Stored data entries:

>>>

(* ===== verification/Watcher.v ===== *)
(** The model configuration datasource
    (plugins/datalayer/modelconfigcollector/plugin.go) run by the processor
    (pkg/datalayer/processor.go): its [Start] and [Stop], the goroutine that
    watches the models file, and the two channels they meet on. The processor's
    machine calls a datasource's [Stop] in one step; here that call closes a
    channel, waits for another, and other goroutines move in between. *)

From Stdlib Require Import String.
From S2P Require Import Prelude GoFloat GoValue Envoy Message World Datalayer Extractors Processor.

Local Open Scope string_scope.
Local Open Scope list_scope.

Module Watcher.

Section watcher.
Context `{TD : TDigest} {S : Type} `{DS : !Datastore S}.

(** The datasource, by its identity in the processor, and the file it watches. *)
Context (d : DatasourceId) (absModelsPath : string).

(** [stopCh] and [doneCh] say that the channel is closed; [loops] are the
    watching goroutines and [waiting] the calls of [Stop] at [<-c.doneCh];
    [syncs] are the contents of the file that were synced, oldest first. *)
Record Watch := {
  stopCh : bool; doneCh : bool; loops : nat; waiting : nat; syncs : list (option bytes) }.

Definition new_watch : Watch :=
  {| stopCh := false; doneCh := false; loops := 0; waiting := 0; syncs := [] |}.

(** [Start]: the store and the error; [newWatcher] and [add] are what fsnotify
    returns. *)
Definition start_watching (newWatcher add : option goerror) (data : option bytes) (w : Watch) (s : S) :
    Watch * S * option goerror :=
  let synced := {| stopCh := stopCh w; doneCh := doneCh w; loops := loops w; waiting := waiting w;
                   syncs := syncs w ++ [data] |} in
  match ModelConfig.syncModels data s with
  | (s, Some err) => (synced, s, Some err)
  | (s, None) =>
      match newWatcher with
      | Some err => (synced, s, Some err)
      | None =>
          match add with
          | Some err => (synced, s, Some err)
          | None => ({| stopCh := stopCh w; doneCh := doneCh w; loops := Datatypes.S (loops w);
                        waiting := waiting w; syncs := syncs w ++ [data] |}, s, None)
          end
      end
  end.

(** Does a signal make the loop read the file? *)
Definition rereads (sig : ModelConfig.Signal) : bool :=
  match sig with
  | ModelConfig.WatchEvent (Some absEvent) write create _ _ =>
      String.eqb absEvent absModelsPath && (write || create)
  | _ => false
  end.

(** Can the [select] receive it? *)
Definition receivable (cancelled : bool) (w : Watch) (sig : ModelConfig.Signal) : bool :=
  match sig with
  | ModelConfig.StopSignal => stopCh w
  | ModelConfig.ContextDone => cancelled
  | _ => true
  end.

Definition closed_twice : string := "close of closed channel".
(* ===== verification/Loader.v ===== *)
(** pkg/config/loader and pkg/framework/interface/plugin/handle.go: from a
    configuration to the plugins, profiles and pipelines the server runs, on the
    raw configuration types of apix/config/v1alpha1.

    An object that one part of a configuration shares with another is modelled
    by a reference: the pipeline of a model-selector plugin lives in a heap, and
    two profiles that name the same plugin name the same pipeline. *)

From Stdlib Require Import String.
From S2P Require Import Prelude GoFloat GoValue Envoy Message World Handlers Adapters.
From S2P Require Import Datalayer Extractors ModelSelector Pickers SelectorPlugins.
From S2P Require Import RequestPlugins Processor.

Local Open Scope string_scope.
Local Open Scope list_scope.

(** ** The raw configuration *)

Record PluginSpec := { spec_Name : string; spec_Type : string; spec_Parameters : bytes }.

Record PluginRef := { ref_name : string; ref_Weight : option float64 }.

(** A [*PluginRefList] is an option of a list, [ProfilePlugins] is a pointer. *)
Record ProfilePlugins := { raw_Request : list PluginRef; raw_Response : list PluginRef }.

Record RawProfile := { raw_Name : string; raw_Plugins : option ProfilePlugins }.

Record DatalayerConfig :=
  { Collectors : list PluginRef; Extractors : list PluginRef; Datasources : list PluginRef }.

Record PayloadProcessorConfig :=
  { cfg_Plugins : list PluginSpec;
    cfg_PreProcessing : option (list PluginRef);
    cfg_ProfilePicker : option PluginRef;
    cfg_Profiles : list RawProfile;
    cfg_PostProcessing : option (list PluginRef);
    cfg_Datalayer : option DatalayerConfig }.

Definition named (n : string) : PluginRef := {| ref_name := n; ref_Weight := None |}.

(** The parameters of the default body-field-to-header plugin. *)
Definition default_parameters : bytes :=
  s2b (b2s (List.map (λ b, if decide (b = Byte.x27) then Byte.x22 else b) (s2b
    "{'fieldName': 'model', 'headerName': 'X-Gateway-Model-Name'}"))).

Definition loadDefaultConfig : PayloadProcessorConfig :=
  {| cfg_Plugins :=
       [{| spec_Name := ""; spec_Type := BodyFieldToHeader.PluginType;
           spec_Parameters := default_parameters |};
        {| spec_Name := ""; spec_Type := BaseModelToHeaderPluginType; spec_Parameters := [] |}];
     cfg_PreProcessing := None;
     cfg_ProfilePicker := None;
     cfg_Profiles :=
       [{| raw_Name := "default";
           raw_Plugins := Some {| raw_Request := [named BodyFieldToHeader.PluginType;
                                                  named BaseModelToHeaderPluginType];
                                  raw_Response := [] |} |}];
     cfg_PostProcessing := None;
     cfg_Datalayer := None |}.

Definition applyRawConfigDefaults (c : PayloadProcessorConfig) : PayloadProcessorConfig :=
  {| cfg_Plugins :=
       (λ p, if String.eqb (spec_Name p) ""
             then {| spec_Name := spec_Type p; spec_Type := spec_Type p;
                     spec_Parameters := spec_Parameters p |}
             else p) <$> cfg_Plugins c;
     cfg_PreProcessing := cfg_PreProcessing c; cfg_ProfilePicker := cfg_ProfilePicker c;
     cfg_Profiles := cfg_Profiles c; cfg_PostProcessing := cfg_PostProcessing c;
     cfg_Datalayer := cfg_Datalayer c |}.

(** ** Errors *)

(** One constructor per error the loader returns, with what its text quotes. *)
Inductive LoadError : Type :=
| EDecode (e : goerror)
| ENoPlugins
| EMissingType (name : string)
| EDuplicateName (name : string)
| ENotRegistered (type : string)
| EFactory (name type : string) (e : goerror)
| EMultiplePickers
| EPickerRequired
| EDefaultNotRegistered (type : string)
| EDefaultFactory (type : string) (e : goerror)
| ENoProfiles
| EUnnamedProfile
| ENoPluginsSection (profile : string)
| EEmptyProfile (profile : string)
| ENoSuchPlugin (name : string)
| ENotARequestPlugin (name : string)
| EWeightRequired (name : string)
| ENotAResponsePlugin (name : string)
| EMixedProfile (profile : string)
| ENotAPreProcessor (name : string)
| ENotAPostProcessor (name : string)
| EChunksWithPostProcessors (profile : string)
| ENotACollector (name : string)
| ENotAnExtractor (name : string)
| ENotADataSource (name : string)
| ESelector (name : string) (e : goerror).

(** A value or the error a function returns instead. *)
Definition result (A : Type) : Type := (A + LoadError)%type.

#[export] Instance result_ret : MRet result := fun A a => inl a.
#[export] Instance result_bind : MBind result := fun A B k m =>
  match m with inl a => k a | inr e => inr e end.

<<<
>>>

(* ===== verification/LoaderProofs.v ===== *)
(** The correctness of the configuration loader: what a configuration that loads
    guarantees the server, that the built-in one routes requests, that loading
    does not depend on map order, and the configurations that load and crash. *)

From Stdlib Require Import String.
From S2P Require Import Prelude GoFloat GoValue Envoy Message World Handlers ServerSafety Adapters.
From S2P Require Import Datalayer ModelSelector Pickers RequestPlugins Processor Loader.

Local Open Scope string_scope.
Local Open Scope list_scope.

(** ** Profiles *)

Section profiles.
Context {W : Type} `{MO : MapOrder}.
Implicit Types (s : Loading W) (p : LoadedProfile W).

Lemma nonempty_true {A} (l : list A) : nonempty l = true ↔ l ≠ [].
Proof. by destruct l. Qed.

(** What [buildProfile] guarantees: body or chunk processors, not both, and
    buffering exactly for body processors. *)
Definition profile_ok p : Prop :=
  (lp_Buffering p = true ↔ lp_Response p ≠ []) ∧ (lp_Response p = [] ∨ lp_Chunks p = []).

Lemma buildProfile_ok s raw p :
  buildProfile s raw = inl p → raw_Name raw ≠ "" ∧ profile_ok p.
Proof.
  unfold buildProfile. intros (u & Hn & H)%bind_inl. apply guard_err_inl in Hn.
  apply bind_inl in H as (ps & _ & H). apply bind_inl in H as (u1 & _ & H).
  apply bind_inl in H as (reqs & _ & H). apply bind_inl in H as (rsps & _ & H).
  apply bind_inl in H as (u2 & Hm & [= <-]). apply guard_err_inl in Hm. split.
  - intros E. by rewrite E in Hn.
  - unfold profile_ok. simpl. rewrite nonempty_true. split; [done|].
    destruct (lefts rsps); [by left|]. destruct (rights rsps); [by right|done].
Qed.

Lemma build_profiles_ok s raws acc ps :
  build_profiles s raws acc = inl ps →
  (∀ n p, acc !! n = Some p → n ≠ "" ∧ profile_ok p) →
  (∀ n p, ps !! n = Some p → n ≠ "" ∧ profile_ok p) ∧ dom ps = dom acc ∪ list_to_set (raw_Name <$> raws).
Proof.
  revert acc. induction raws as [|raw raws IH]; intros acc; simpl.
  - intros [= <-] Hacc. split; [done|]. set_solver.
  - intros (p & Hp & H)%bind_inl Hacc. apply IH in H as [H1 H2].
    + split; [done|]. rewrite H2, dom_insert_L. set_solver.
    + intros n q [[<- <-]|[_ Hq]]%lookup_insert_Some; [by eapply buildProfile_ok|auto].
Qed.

<<<

> [Problem to solve]: What are the lines of the data above that include the string "goroutines"? Copy them.

> [Solution to this problem]:
    channel, waits for another, and other goroutines move in between. *)
    watching goroutines and [waiting] the calls of [Stop] at [<-c.doneCh];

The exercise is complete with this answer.